Meringkas beberapa cuitan twit dari ekonom senior Chatib Basri yang membahas tentang pengerakan masyarakat dalam situasi pandemi berdasarkan gambaran google mobility.Â
Gambaran data dari google mobility terlihat jelas bahwa beberapa sektor yang  yang mulai beroperasi normal ternyata justru menyumbang kasus positif paling tinggi. Sektor tersebut adalah sektor ritel dan rekreasi, tempat kerja dan juga transportasi umum.
Dari data tersebut dapat kita simpulkan bahwa semakin banyak orang keluar rumah maka akan semakin tinggi pula angka positif covid-19. Mereka yang keluar rumah kemungkinan besar tidak mematuhi protokol kesehatan dengan baik.

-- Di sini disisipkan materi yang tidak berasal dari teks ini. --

(** X17.  What a success answer has to be for a tool to report success
    after its request.  A delete reports success on any JSON answer.  A
    tool that shows one user, project, task, client or tag does on any
    JSON object that is plain (no object inside it has a property named
    [toString]), a missing field being shown as [undefined] or its
    default; so does the detailed report when the two dates of its
    arguments convert to a string; and a tool that lists workspaces,
    users, projects, tasks, clients or tags does on any plain array of
    JSON objects. *)
Theorem answer_is_rendered :
  forall (rt : Runtime) (world : World) (config : ClockifyConfig)
         (r : Response) (v : JsVal),
    apiKey config <> "" ->
    (forall req, remote world req = FetchResponse r) ->
    response_ok r = true ->
    JSON_parse rt (body_text r) = Some v ->
    forall (name : string) (args : option JsObject) (log : list HttpRequest),
      In name ["delete_time_entry"; "delete_project"; "delete_task"; "delete_client";
               "delete_tag"]
      \/ In name ["get_current_user"; "create_project"; "get_project"; "update_project";
                  "create_task"; "get_task"; "update_task"; "create_client";
                  "update_client"; "create_tag"; "update_tag"]
         /\ is_object v = true /\ plain v = true
      \/ name = "get_detailed_report"
         /\ is_object v = true /\ plain v = true
         /\ stringable (arg "dateRangeStart" args) = true
         /\ stringable (arg "dateRangeEnd" args) = true
      \/ In name ["get_workspaces"; "get_workspace_users"; "get_projects"; "get_tasks";
                  "get_clients"; "get_tags"]
         /\ (exists l, v = JArr l /\ forallb is_object l = true) /\ plain v = true ->
      snd (callTool rt world config name args log) = log
      \/ exists req res,
           callTool rt world config name args log = (Ok res, (log ++ [req])%list)
           /\ isError res = false.
Proof.
  intros rt world config r v Hkey Hans Hok Hparse name args log Hname.
  assert (H : answered (dispatch rt world config name args)).
  { destruct Hname
      as [Hin|[(Hin & Hv & Hp)|[(-> & Hv & Hp & Hfirst & Hlast)
                                |(Hin & (l & -> & Hl) & Hp)]]].
    - simpl in Hin.
      repeat match type of Hin with _ \/ _ => destruct Hin as [<-|Hin] end;
        try contradiction; take_case; follow_answer;
        (eexists; split; [repeat render_step; reflexivity | reflexivity]).
    - destruct v; try discriminate. simpl in Hin.
      repeat match type of Hin with _ \/ _ => destruct Hin as [<-|Hin] end;
        try contradiction; take_case; follow_answer;
        (eexists; split; [repeat render_step; reflexivity | reflexivity]).
    - destruct v; try discriminate. take_case.
      destruct args as [a|]; [|apply answered_throw].
      cbn [arg opt_lookup] in Hfirst, Hlast.
      assert (Hf : stringable (lookup "dateRangeStart" (remove_key "workspaceId" a))
                   = true) by now compare_keys.
      assert (Hl : stringable (lookup "dateRangeEnd" (remove_key "workspaceId" a))
                   = true) by now compare_keys.
      follow_answer.
      eexists; split; [repeat render_step; reflexivity | reflexivity].
    - simpl in Hin. simpl in Hp.
      repeat match type of Hin with _ \/ _ => destruct Hin as [<-|Hin] end;
        try contradiction; take_case; follow_answer;
        (eexists; split;
         [ erewrite bind_ok by reflexivity;
           erewrite bind_ok
             by (apply mapM_objects; [assumption | assumption |];
                 intros o' log' Hp'; unfold line_of; cbv beta;
                 repeat render_step; reflexivity);
           reflexivity
         | reflexivity ]). }
  unfold callTool, try_catch.
  destruct (H log) as [E|(req & res & E & Hres)].
  - left. destruct (dispatch rt world config name args log) as [[a|e] log'];
      simpl in *; assumption.
  - right. exists req, res. rewrite E. now split.
Qed.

Selain itu data dari google mobility pun juga menunjukkan bahwa angka kematian yang semakin tinggi berpengaruh pada masyarakat untuk tetap dirumah namun dengan prosentase yang sangat sedikit. Mereka cenderung merasa takut dan tetap dirumah hanya dalam dalam beberapa hari saja, sedangkan seterusnya mereka kembali beraktifitas seperti biasanya.
Kejadian demikian muncul sebab beberapa faktor diantaranya dari sisi ekonomi dan psikologi.
Dari segi ekonomi, kita bisa melihat jelas secara kuantitatif bahwa jika semakin buruk keadaan ekonomi, maka masyarakat akan semakin meninggalkan rumah. Orang akan tetap tinggal di rumah jika ia memiliki cukup tabungan untuk memenuhi kebutuhan dalam beberapa waktu kedepan, sehingga langkah pemerintah terkait bantuan sosial memang perlu digalakkan lebih besar lagi. Pembatasan sosial berskala besar pada kenyataannya bias memihak pada golongan masyarakat menegah ke atas, tidak dengan golongan bawah yang tidak memiliki tabungan dan mengandalkan pekerjaan setiap hari untuk mencukupi kehidupan sehari-hari.
Kemudian faktor yang kedua adalah dari segi psikologi. Dalam ilmu ekonomi kita mengenalnya sebagai behavioral economics, dimana pendekatan perilaku ekonomi ini digunakan untuk memperkirakan adanya cognitive bias.
Ada beberapa penjelasan. Yang pertama, optimism bias. Perilaku masyarakat dalam hal ini cenderung merasa terlalu meremehkan dan percaya diri bisa melindungi diri mereka dari virus. Mereka berpikir orang-orang yang terkena virus adalah mereka yang tidak berhati-hati, dan kita merasa lebih baik dari mereka. Atau dalam contoh lain berpikir bahwa jika teman-teman kita yang keluar rumah saja tetap dalam keadaan sehat dan aman, apalagi kita yang sangat berhati-hati?
Lalu yang kedua, economic impact yang probabilitasnya lebih nyata. Ketika saya di rumah, maka saya tidak bisa bekerja. Tetapi jika saya keluar rumah, saya bisa bekerja dan kemungkinan terkena virus namun juga kemungkinan tidak terkena. Keputusan keluar rumah akan lebih dominan diambil.
Dan yang ketiga, habit. Manusia adalah mahluk sosial. Kasus kematian membuat orang takut dalam beberapa hari dan memutuskan untuk tinggal dirumah, tapi setelah itu habit keluar rumah akan kembali lagi.
Argumen behavioral economics ini perlu diperkaya dari dengan sisi psikologi secara lebih dalam. Dalam mengatasi pandemi ini pendekatan holistik dari segi ekonomi, sosiologi dan psikologi menjadi sangat penting. Kebijakan harus didesain dengan mempertimbangkan faktor-faktor tersebut.Â
Untuk saat ini, kemungkinan yang bisa diupayakan pemerintah berdasarkan data Google mobility diatas adalah menambah jumlah bantuan sosial. Bantuan sosial di sini lebih baik diarahkan dalam bentuk uang tunai atau cash agar dapat lebih mudah dibelanjakan setiap harinya. Semakin banyak bantuan yang tersalurkan, masyarakat bisa mengerem aktivitas mereka diluar rumah dan secara otomatis akan mengurangi potensi naiknya kasus positif covid-19.